▶ _DATA UNDER STUDY_:

Definition abort_prefix_fork (j : nat) : P unit :=
  never_throws (
    f ← fork_ref j;
    s ← mget;
    if negb (fr_owner f =? av_this (as_store s)) then mret tt else
    _ ← ((if address_valid (as_store s) (fr_source f) then
            mfor (fun page =>
                    if (page =? fr_full_pages f) && fr_tail_source_settled f then mret tt else
                    unpin_if_pinned (ah_index (fr_source f)) page)
              (seqZ 0 (pages_for_tokens (fr_frontier f)))
          else mret tt) : P unit);
    _ ← match fr_tail_destination f with
        | Some t => on_pages (abort_transfer_object t (fr_page_reservation f))
        | None => mret tt
        end;
    put_fork j (fork_with 0 (fr_page_reservation f) (fr_row f) None (fr_tail_source_settled f) f)).

(** The destructor: the abort, and the members. *)
Definition destroy_fork (j : nat) : P unit :=
  f ← fork_ref j;
  _ ← ((if negb (fr_owner f =? 0) then abort_prefix_fork j else mret tt) : P unit);
  _ ← on_tables (reset_row (fr_row f));
  _ ← on_pages (release_reservation_object (fr_page_reservation f));
  f ← fork_ref j;
  put_fork j (fork_with (fr_owner f) None None (fr_tail_destination f) (fr_tail_source_settled f) f).

(** ** Active snapshots *)
Definition snapshot_ref (j : nat) : P KVActiveSnapshotReservation :=
  s ← mget;
  match as_snapshots s !! j with
  | Some r => mret r
  | None => mthrow Undefined
  end.

Definition put_snapshot (j : nat) (r : KVActiveSnapshotReservation) : P unit :=
  mmodify (fun s => set_snapshots (<[j := r]> (as_snapshots s)) s).

Definition snapshot_with (owner : Z) (reservation : option nat) (tail : option LogicalKVPageHandle)
    (n : KVActiveSnapshotReservation) : KVActiveSnapshotReservation :=
  mkSnapshot owner (sn_source n) (sn_destination n) (sn_frontier n) (sn_shape n) (sn_entitlement n) reservation tail.

(** One full page of [active_snapshot_shape]: the immutable and the unique
    pages so far, and whether a mutable one was seen. *)
Definition shape_page (i : Z) (acc : Z * Z * bool) (page : Z) : P (Z * Z * bool) :=
  let '(immutable, unique, mutable_full_seen) := acc in
  logical ← membership i page;
  references ← on_pages (address_references logical);
  writers ← on_pages (writer_references logical);
  resident ← on_pages (device_resident logical);
  columns ← on_pages (committed_columns logical);
  retainable ← page_guard (fun st => can_retain_reference st logical false);
  _ ← mthrow_if (negb resident || (references =? 0) || (columns <? kPagedKVPageSize) || negb retainable) LogicError;
  pinnable ← page_guard (fun st => can_pin_source st logical);
  active_pinnable ← page_guard (fun st => can_pin_active_source st logical);
  let unique' := if references =? 1 then unique + 1 else unique in
  if writers =? 0 then
    if mutable_full_seen || negb pinnable then mthrow LogicError
    else mret (immutable + 1, unique', mutable_full_seen)
  else if (writers =? 1) && (references =? 1) && active_pinnable then mret (immutable, unique', true)
  else mthrow LogicError.

Definition active_snapshot_shape (source_handle : KVAddressSpaceHandle) (frontier : Z) : P KVActiveSnapshotShape :=
  source ← require_active source_handle;
  _ ← mthrow_if ((frontier =? 0) || negb (frontier =? ad_committed_frontier source)) LogicError;
  s ← mget;
  let required_pages := pages_for_tokens frontier in
  let entitlement_pages := address_entitlement s source in
  _ ← mthrow_if ((ad_page_count source <? required_pages) || (entitlement_pages <? required_pages)) LogicError;
  let i := ah_index source_handle in
  let full_pages := frontier / kPagedKVPageSize in
  let tail_columns := frontier mod kPagedKVPageSize in
  acc ← mfold (shape_page i) (0, 0, false) (seqZ 0 full_pages);
  let '(immutable, unique, _) := acc in
  _ ← ((if negb (tail_columns =? 0) then
          tail ← membership i full_pages;
          resident ← on_pages (device_resident tail);
          writers ← on_pages (writer_references tail);
          references ← on_pages (address_references tail);
          columns ← on_pages (committed_columns tail);
          active_pinnable ← page_guard (fun st => can_pin_active_source st tail);
          mthrow_if (negb resident || negb (writers =? 1) || negb (references =? 1) || (columns <? tail_columns) ||
                     negb active_pinnable) LogicError
        else mret tt) : P unit);
  mret (mkShape full_pages immutable unique tail_columns).
(* ===== verification/PageTokens.v ===== *)
(** Reference tokens of the logical page store: who holds the references a
    descriptor counts. A token is a page handle with the number of columns its
    holder relies on; the tokens of the holders add up to the counters of the
    descriptors. The calls of [LogicalKv] are specified by the tokens they
    take and give back. *)

From S2P Require Import Prelude Tensor Layout PagedKv LogicalKv.

(** * Tokens *)
Notation token := (LogicalKVPageHandle * Z)%type.

(** The tokens of page [i]. *)
Definition at_page {B} (f : B -> LogicalKVPageHandle) (i : Z) (l : list B) : list B := filter (fun x => lh_index (f x) = i) l.

(** The handle names the descriptor's present page. *)
Definition names (this i : Z) (page : Page) (h : LogicalKVPageHandle) : Prop :=
  lh_owner h = this /\ lh_index h = i /\ pg_occupied page = true /\ pg_generation page = lh_generation h.

(** A page that a copy is being written to: it is held, not referenced. *)
Record in_transfer (page : Page) (columns : Z) : Prop := {
  it_pinned : pg_destination_pinned page = true;
  it_references : pg_references page = 0;
  it_device : pg_device_replica page <> None;
  it_columns : columns <= pg_committed_columns page;
}.

(** The tokens [r] of references, [a] of active references and [t] of
    transfers at one descriptor. *)
Record page_tok (this i : Z) (page : Page) (r : list token) (a : list LogicalKVPageHandle) (t : list token) : Prop := {
  pt_ref : Forall (fun x => names this i page (fst x) /\ snd x <= pg_committed_columns page) r;
  pt_active : Forall (names this i page) a;
  pt_transfer : Forall (fun x => names this i page (fst x) /\ in_transfer page (snd x)) t;
  pt_references : pg_references page = vsize r;
  pt_actives : pg_active_references page = vsize a;
  pt_single : vsize t <= 1;
}.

▶ _EXERCISE GOAL_: Which lines of the data hold the string "immutable"? Return each of them.

▶ _THE ANSWER_:
(** One full page of [active_snapshot_shape]: the immutable and the unique
  let '(immutable, unique, mutable_full_seen) := acc in
    else mret (immutable + 1, unique', mutable_full_seen)
  else if (writers =? 1) && (references =? 1) && active_pinnable then mret (immutable, unique', true)
  let '(immutable, unique, _) := acc in
  mret (mkShape full_pages immutable unique tail_columns).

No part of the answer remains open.